HTTP Live Streaming provides a reliable, cost-effective means of delivering continuous and long-form video over the Internet. It allows a receiver to adapt the bit rate of the media to the current network conditions in order to maintain uninterrupted playback at the best possible quality. It supports interstitial content boundaries. It provides a flexible framework for media encryption. It can efficiently offer multiple renditions of the same content, such as audio translations. It offers compatibility with large-scale HTTP caching infrastructure to support delivery to large audiences. Since the Internet-Draft was first posted in 2009, HTTP Live Streaming has been implemented and deployed by a wide array of content producers, tools vendors, distributors, and device manufacturers. In the subsequent eight years, the protocol has been refined by extensive review and discussion with a variety of media streaming implementors. The purpose of this document is to facilitate interoperability between HTTP Live Streaming implementations by describing the media transmission protocol. Using this protocol, a client can receive a continuous stream of media from a server for concurrent presentation. This document describes version 7 of the protocol.

2. Overview

A multimedia presentation is specified by a Uniform Resource Identifier (URI) [RFC3986] to a Playlist. A Playlist is either a Media Playlist or a Master Playlist. Both are UTF-8 text files containing URIs and descriptive tags. A Media Playlist contains a list of Media Segments, which, when played sequentially, will play the multimedia presentation.
Top   ToC   RFC8216 - Page 5
   Here is an example of a Media Playlist:

   #EXTM3U
   #EXT-X-TARGETDURATION:10

   #EXTINF:9.009,
   http://media.example.com/first.ts
   #EXTINF:9.009,
   http://media.example.com/second.ts
   #EXTINF:3.003,
   http://media.example.com/third.ts

   The first line is the format identifier tag #EXTM3U.  The line
   containing #EXT-X-TARGETDURATION says that all Media Segments will be
   10 seconds long or less.  Then, three Media Segments are declared.
   The first and second are 9.009 seconds long; the third is 3.003
   seconds.

   To play this Playlist, the client first downloads it and then
   downloads and plays each Media Segment declared within it.  The
   client reloads the Playlist as described in this document to discover
   any added segments.  Data SHOULD be carried over HTTP [RFC7230], but,
   in general, a URI can specify any protocol that can reliably transfer
   the specified resource on demand.

   A more complex presentation can be described by a Master Playlist.  A
   Master Playlist provides a set of Variant Streams, each of which
   describes a different version of the same content.

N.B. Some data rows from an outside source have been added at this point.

Lemma scan_groups_ok w T test n i have :
  groups_ok w T → (i + n ≤ gs_count (g_groups T))%nat →
  returns (scan_groups test n i have) T (λ r T', T' = T ∧ scan_spec T test n i have r).
Proof.
  intros Hok. revert i have. induction n as [|n IH]; intros i have Hi; cbn [scan_groups].
  { apply returns_ret. split; [done|]. split; [intros j g Hj; lia|]. cbn. split; [by left|].
    intros [?|(j & g & Hj & _)]; [done|lia]. }
  destruct (sorted_at w T i Hok) as (p & gm & Hp & _ & _ & Hgm & _); [lia|].
  gstep. apply returns_bind, (returns_deref _ _ p); [done|]. gstep.
  assert (Hslot : slot T i = Some (m_group gm)) by (unfold slot; rewrite Hp; cbn; by rewrite Hgm).
  assert (Hcase : ∀ j, (i ≤ j < i + S n)%nat → j = i ∨ (S i ≤ j < S i + n)%nat) by lia.
  destruct (decide _) as [Ha|Ha]; [|destruct (test (m_group gm)) eqn:Et].
  - eapply returns_mono; [apply IH; lia|]. intros [b [[j q]|]] T0 [-> H]; (split; [done|]).
    + destruct H as (Hj & g & H). split; [lia|]. by exists g.
    + destruct H as [H1 H2]. cbn [fst snd] in *. split.
      * intros j g [->|Hj]%Hcase Hg Hag; [simplify_eq; lia|by apply (H1 j)].
      * rewrite H2. split; (intros [?|(j & g & Hj & Hg & Hag)]; [by left|]).
        -- right. exists j, g. split; [lia|done].
        -- apply Hcase in Hj as [->|Hj]; [simplify_eq; lia|]. right. by exists j, g.
  - apply returns_ret. split; [done|]. split; [lia|]. exists (m_group gm). split; [done|]. split; [done|]. split; [lia|done].
  - eapply returns_mono; [apply IH; lia|]. intros [b [[j q]|]] T0 [-> H]; (split; [done|]).
    + destruct H as (Hj & g & H). split; [lia|]. by exists g.
    + destruct H as [H1 H2]. cbn [fst snd] in *. split.
      * intros j g [->|Hj]%Hcase Hg Hag; [by simplify_eq|by apply (H1 j)].
      * rewrite H2. split; [intros _|by left]. right. exists i, (m_group gm). split; [lia|]. split; [done|lia].
Qed.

   A Variant Stream includes a Media Playlist that specifies media
   encoded at a particular bit rate, in a particular format, and at a
   particular resolution for media containing video.

   A Variant Stream can also specify a set of Renditions.  Renditions
   are alternate versions of the content, such as audio produced in
   different languages or video recorded from different camera angles.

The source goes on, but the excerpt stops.